_WHAT IS NEEDED:_
In the data below, the answer is the run of lines from the line containing "split; [done|]. by rewrite Hbs." through the line containing "rely t w w' → unlinking", both included; print it exactly and nothing else.

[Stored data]
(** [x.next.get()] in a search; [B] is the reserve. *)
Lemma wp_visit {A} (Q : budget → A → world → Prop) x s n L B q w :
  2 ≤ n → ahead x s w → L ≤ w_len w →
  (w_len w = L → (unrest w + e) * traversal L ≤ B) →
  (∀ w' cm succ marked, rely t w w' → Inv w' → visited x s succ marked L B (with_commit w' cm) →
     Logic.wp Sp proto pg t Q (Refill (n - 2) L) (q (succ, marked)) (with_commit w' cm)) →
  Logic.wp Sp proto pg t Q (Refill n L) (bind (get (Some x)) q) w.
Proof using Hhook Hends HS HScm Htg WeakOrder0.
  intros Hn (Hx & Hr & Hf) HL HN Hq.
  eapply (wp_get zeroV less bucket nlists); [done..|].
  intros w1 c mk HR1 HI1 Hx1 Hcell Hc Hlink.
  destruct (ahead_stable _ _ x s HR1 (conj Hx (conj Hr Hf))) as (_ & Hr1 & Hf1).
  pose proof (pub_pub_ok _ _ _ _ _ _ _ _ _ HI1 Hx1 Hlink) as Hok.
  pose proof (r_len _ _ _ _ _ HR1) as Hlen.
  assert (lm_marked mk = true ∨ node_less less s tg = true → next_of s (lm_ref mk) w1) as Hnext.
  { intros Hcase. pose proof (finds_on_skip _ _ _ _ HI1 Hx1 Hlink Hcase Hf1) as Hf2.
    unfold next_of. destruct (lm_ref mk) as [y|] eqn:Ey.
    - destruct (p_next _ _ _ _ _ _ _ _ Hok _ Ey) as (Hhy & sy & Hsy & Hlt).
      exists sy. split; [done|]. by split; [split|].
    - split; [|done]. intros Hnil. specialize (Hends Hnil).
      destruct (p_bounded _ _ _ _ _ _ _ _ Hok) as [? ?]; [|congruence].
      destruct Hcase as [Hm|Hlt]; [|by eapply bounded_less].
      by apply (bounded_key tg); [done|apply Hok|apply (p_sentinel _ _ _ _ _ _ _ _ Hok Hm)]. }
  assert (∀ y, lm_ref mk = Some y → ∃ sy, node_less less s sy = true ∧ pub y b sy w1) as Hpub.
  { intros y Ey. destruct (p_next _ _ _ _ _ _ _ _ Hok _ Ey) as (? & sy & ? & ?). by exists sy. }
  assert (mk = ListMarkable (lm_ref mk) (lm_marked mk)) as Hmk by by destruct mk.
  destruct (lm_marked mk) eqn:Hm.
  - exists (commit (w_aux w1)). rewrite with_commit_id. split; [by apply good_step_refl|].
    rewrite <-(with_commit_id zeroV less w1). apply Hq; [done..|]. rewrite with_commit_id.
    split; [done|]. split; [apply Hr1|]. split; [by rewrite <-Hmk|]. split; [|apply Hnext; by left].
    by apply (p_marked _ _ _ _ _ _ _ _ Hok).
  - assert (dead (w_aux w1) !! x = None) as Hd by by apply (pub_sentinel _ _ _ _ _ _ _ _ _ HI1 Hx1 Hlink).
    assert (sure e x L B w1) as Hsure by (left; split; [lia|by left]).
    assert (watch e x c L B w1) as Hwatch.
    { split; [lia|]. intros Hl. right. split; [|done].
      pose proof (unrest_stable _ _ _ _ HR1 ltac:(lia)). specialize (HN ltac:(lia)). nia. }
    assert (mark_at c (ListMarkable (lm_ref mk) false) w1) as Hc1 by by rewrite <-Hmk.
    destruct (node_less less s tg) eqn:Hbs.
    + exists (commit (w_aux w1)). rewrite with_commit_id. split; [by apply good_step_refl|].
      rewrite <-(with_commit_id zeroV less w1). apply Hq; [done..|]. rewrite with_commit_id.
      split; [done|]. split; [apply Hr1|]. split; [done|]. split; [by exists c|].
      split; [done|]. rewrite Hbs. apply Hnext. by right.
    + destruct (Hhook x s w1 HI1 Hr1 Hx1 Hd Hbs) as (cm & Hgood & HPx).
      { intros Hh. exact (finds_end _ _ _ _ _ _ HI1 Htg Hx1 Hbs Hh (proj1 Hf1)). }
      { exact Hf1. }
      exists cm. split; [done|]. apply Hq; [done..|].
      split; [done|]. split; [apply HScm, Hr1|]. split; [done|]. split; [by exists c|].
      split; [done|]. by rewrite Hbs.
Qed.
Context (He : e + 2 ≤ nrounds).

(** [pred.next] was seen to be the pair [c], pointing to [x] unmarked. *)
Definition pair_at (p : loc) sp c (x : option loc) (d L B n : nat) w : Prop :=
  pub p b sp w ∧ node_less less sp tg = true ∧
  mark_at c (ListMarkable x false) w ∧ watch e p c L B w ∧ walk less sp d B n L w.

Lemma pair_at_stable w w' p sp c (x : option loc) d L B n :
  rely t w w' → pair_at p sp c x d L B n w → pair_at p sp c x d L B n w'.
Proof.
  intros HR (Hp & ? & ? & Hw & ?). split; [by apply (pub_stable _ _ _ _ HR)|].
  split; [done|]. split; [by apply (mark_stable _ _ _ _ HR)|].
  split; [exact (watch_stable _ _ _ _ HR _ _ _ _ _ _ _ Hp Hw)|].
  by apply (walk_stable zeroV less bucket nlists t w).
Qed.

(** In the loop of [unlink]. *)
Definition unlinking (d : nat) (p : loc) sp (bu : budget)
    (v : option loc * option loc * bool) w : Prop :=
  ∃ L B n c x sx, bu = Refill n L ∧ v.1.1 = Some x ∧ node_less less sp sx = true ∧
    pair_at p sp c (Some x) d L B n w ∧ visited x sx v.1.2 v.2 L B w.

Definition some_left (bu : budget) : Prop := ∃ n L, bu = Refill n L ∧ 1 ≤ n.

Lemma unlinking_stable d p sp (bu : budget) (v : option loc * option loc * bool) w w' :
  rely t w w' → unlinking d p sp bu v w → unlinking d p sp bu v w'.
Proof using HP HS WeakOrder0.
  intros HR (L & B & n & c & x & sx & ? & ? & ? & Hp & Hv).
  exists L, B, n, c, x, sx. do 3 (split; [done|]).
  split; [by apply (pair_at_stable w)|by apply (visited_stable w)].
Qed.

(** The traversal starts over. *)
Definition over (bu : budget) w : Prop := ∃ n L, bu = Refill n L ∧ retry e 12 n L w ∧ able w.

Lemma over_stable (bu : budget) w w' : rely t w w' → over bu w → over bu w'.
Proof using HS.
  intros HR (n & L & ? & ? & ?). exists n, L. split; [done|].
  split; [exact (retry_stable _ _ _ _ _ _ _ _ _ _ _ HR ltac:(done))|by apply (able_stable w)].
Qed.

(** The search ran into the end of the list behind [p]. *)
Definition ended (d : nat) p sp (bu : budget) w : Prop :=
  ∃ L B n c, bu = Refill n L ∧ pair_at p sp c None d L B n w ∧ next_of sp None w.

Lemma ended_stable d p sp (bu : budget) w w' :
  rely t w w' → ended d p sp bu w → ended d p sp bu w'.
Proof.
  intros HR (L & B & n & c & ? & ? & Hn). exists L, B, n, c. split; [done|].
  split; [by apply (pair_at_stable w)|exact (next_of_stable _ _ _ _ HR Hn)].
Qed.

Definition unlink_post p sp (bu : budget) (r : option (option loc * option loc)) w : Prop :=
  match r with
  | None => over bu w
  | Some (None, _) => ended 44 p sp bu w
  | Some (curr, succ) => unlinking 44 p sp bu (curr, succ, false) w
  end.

_ANSWER BELOW:_
      split; [done|]. by rewrite Hbs.
Qed.
Context (He : e + 2 ≤ nrounds).

(** [pred.next] was seen to be the pair [c], pointing to [x] unmarked. *)
Definition pair_at (p : loc) sp c (x : option loc) (d L B n : nat) w : Prop :=
  pub p b sp w ∧ node_less less sp tg = true ∧
  mark_at c (ListMarkable x false) w ∧ watch e p c L B w ∧ walk less sp d B n L w.

Lemma pair_at_stable w w' p sp c (x : option loc) d L B n :
  rely t w w' → pair_at p sp c x d L B n w → pair_at p sp c x d L B n w'.
Proof.
  intros HR (Hp & ? & ? & Hw & ?). split; [by apply (pub_stable _ _ _ _ HR)|].
  split; [done|]. split; [by apply (mark_stable _ _ _ _ HR)|].
  split; [exact (watch_stable _ _ _ _ HR _ _ _ _ _ _ _ Hp Hw)|].
  by apply (walk_stable zeroV less bucket nlists t w).
Qed.

(** In the loop of [unlink]. *)
Definition unlinking (d : nat) (p : loc) sp (bu : budget)
    (v : option loc * option loc * bool) w : Prop :=
  ∃ L B n c x sx, bu = Refill n L ∧ v.1.1 = Some x ∧ node_less less sp sx = true ∧
    pair_at p sp c (Some x) d L B n w ∧ visited x sx v.1.2 v.2 L B w.

Definition some_left (bu : budget) : Prop := ∃ n L, bu = Refill n L ∧ 1 ≤ n.

Lemma unlinking_stable d p sp (bu : budget) (v : option loc * option loc * bool) w w' :
  rely t w w' → unlinking d p sp bu v w → unlinking d p sp bu v w'.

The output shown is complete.